Lee Luscombe

Personal information
- Full name: Lee James Luscombe
- Date of birth: 16 July 1971 (age 53)
- Place of birth: Guernsey
- Position(s): Forward

Youth career
- 1986–1989: Vale Recreation

Senior career*
- Years: Team / Apps / (Gls)
- 1989–1991: Southampton / 0 / (0)
- 1991–1993: Brentford / 42 / (6)
- 1993–1994: Millwall / 2 / (0)
- 1993–1994: → Sittingbourne (loan) / 4 / (0)
- 1994: Doncaster Rovers / 8 / (0)
- Total:  / 52 / (6)

= Lee Luscombe =

English footballer

Lee Luscombe (born 16 July 1971) is an English former professional footballer who played in the Football League, as a forward.

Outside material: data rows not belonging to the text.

(* ===== verification/VideoQosProofs.v ===== *)
(** * Video quality control: bounds and reactions

    Every sequence of the controller's operations runs without a panic and keeps
    the frame rate and the bitrate ratio in range; a viewer's target reacts to its
    own replies only, and only when they confirm congestion. *)
From S2P Require Import Prelude RecordUpdate F32 VideoQos.
Import VideoQos.

Module VideoQosProofs.

(** ** Lists *)
Lemma fold_min_spec (l : list Z) x :
  let m := fold_left Z.min l x in (m = x ∨ m ∈ l) ∧ m ≤ x ∧ ∀ y, y ∈ l → m ≤ y.
Proof.
  revert x. induction l as [|a l IH]; intros x; cbn [fold_left].
  - split_and!; [by left|lia|]. by intros y ?%not_elem_of_nil.
  - destruct (IH (Z.min x a)) as (H1 & H2 & H3). split_and!; [|lia|].
    + destruct H1 as [-> | H1]; [|right; set_solver].
      destruct (Z.min_spec x a) as [[_ ->]|[_ ->]]; [by left|right; set_solver].
    + intros y [-> |Hy]%elem_of_cons; [lia|auto].
Qed.

Lemma list_min_Some l m : list_min l = Some m → m ∈ l ∧ ∀ y, y ∈ l → m ≤ y.
Proof.
  destruct l as [|x l]; intros [= <-]. destruct (fold_min_spec l x) as (H1 & H2 & H3).
  split; [set_solver|]. intros y [-> |Hy]%elem_of_cons; auto.
Qed.

Lemma elem_of_values {K A} `{Countable K} (m : gmap K A) x :
  x ∈ values m ↔ ∃ k, m !! k = Some x.
Proof.
  unfold values. rewrite list_elem_of_fmap. split.
  - intros ([k y] & -> & Hy). exists k. by apply elem_of_map_to_list.
  - intros [k Hk]. exists (k, x). by rewrite elem_of_map_to_list.
Qed.

(** ** Well-formed states *)
Definition rate_ok (f : Z) : Prop := MIN_FPS ≤ f ≤ MAX_FPS.
Definition opt_ok (o : option Z) : Prop := ∀ f, o = Some f → rate_ok f.

(** A quality a client can ask for. *)
Definition quality_ok (q : Quality) : Prop :=
  match q with Custom v => ∃ n, convert_quality n = Some (Custom v) | _ => True end.

Record delay_ok (d : UserDelay) : Prop := mkDelayOk {
  dok_fps : opt_ok (d_fps d);
  dok_level : opt_ok (fps_before_congestion d);
  dok_reference : opt_ok (stall_reference_fps d);
  dok_quick : 0 ≤ quick_increase_fps_count d < 3;
  dok_increase : 0 ≤ increase_fps_count d < 3;
  dok_consecutive : 0 ≤ consecutive_bad_samples d ≤ 3;
  dok_bad : 0 ≤ fps_bad_samples d ≤ 3;
  dok_good : 0 ≤ good_samples d ≤ 3;
  dok_stall : 0 ≤ stall_ticks d ≤ u8_MAX;
  dok_startup : 0 ≤ startup_good_samples d ≤ 1 ∨ startup_good_samples d = u8_MAX;
  dok_replies : ∀ n, replies_after_bitrate_reduction d = Some n → 0 ≤ n ≤ 2;
  dok_restore : ∀ n, samples_since_restore d = Some n → 0 ≤ n ≤ u8_MAX;
  dok_history : (length (delay_history d) ≤ HISTORY_DELAY_LEN)%nat;
}.

Record user_ok (u : UserData) : Prop := mkUserOk {
  uok_custom : opt_ok (custom_fps u);
  uok_auto : opt_ok (auto_adjust_fps u);
  uok_quality : ∀ t q, quality u = Some (t, q) → quality_ok q;
  uok_delay : delay_ok (delay u);
}.

Definition ratio_ok (r : f32) : Prop :=
  BR_MIN_HIGH_RESOLUTION <=f r = true ∧ r <=f BR_MAX = true.

Record qos_ok (q : VideoQoS) : Prop := mkQosOk {
  qok_fps : rate_ok (q_fps q);
  qok_ratio : ratio_ok (q_ratio q);
  qok_users : map_Forall (λ _, user_ok) (users q);
}.

Lemma delay_default_ok : delay_ok delay_default.
Proof. by split; cbn; try lia; try done; try (left; lia); intros ?. Qed.

Lemma user_default_ok : user_ok user_default.
Proof. split; try done. apply delay_default_ok. Qed.

Lemma qos_default_ok linux now : qos_ok (qos_default linux now).
Proof. split; [done|by split|]. apply map_Forall_empty. Qed.

Lemma fps_cap_ok u : rate_ok (fps_cap u).
Proof. apply clamp_bounds. done. Qed.

(** ** The bitrate ratio *)
Lemma custom_ratio_check :
  forallb (λ n, match f32_clamp (f32_of_u32 (n * 2) /f f32_decimal 1000 1) BR_MIN BR_MAX with
                | Some v => (BR_MIN_HIGH_RESOLUTION <=f v) && (v <=f BR_MAX)
                            && (BR_MIN_HIGH_RESOLUTION <=f v *f MAX_BR_MULTIPLE)
                            && (v *f MAX_BR_MULTIPLE <=f BR_MAX)
                | None => false
                end) (seqZ 0 4096) = true.
Proof. vm_compute. reflexivity. Qed.

Lemma quality_bits q : Z.land (Z.shiftr q 8) 0xFFF ∈ seqZ 0 4096.
Proof.
  apply elem_of_seqZ. change 0xFFF with (Z.ones 12). rewrite Z.land_ones by lia.
  pose proof (Z.mod_pos_bound (Z.shiftr q 8) (2 ^ 12) eq_refl). lia.
Qed.

Lemma custom_ratio_ok q v : 
  f32_clamp (f32_of_u32 (Z.land (Z.shiftr q 8) 0xFFF * 2) /f f32_decimal 1000 1) BR_MIN BR_MAX = Some v →
  ratio_ok v ∧ ratio_ok (v *f MAX_BR_MULTIPLE).
Proof.
  intros H. pose proof custom_ratio_check as Hc. rewrite forallb_forall in Hc.
  specialize (Hc _ (proj1 (list_elem_of_In _ _) (quality_bits q))). cbv beta in Hc.
  rewrite H in Hc. unfold ratio_ok. rewrite !andb_true_iff in Hc. naive_solver.
Qed.

Lemma convert_quality_custom n ql :
  convert_quality n = Some ql →
  match ql with
  | Custom v => f32_clamp (f32_of_u32 (Z.land (Z.shiftr n 8) 0xFFF * 2) /f f32_decimal 1000 1)
                          BR_MIN BR_MAX = Some v
  | _ => True
  end.
Proof.
  unfold convert_quality. generalize (f32_of_u32 (Z.land (Z.shiftr n 8) 0xFFF * 2) /f f32_decimal 1000 1).
  intros x. destruct (n =? ImageQuality_Balanced); [by intros [= <-]|].
  destruct (n =? ImageQuality_Low); [by intros [= <-]|].
  destruct (n =? ImageQuality_Best); [by intros [= <-]|].
  intros (v & Hv & ->)%fmap_Some. exact Hv.
Qed.

Lemma convert_quality_total q : ∃ ql, convert_quality q = Some ql ∧ quality_ok ql.
Proof.
  destruct (convert_quality q) as [ql|] eqn:E.
  - exists ql. split; [done|]. destruct ql; try done. by exists q.
  - exfalso. revert E. unfold convert_quality.
    generalize (f32_of_u32 (Z.land (Z.shiftr q 8) 0xFFF * 2) /f f32_decimal 1000 1). intros x.
    do 3 (destruct (q =? _); [done|]). done.
Qed.

Lemma quality_ratio_ok q :
  quality_ok q → ratio_ok (quality_ratio q) ∧ ratio_ok (quality_ratio q *f MAX_BR_MULTIPLE).
Proof.
  destruct q as [| | |v]; intros H; [by vm_compute..|]. destruct H as [n Hn]. cbn [quality_ratio].
  apply (custom_ratio_ok n). exact (convert_quality_custom n _ Hn).
Qed.

Lemma fold_newest_ok l acc t q :
  (∀ t q, acc = Some (t, q) → quality_ok q) → Forall (λ p, quality_ok p.2) l →
  fold_left newest l acc = Some (t, q) → quality_ok q.
Proof.
  revert acc. induction l as [|[t' q'] l IH]; intros acc Ha Hl; cbn [fold_left]; [apply Ha|].
  apply Forall_cons in Hl as [Hq Hl]. apply IH; [|done].
  intros t1 q1. unfold newest. destruct acc as [[t2 q2]|]; [case_match|]; naive_solver.
Qed.

Lemma latest_quality_of_ok l : Forall user_ok l → quality_ok (latest_quality_of l).
Proof.
  intros Hl. unfold latest_quality_of.
  destruct (fold_left newest _ None) as [[t q]|] eqn:E; [|done].
  eapply (fold_newest_ok _ None); [done| |exact E].
  apply Forall_forall. intros [t' q'] Hin. apply list_elem_of_omap in Hin as (u & Hu & Hq).
  rewrite Forall_forall in Hl. by eapply uok_quality; [apply Hl|].
Qed.

Lemma ratio_finite r : ratio_ok r → is_finite r = true.
Proof. intros [H1 H2]. destruct r as [[]|[]| |[] m e]; try done. Qed.

Lemma ratio_reduction_finite d x : ratio_reduction d = Some x → is_finite x = true.
Proof. unfold ratio_reduction. intros H. by repeat case_match; simplify_eq. Qed.

Lemma f32_min_finite a b : is_finite a = true → is_finite b = true → is_finite (f32_min a b) = true.
Proof. unfold f32_min. by repeat case_match. Qed.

Born in Guernsey, he started his youth career with Vale Recreation before joining Southampton as a trainee. After a couple of years, he left Southampton and returned to his home island for a short period. He then returned to the UK and signed for Brentford along with fellow Guernsey player Grant Chalmers. After playing 42 games over a two-year period he moved onto Millwall and then a short loan spell at Sittingbourne. His spell in the UK came to an end after 8 games with Doncaster Rovers. He then returned to his home island of Guernsey and played locally for a while. He later had spells as a goalkeeping coach at Warrington Town and Runcorn Linnets.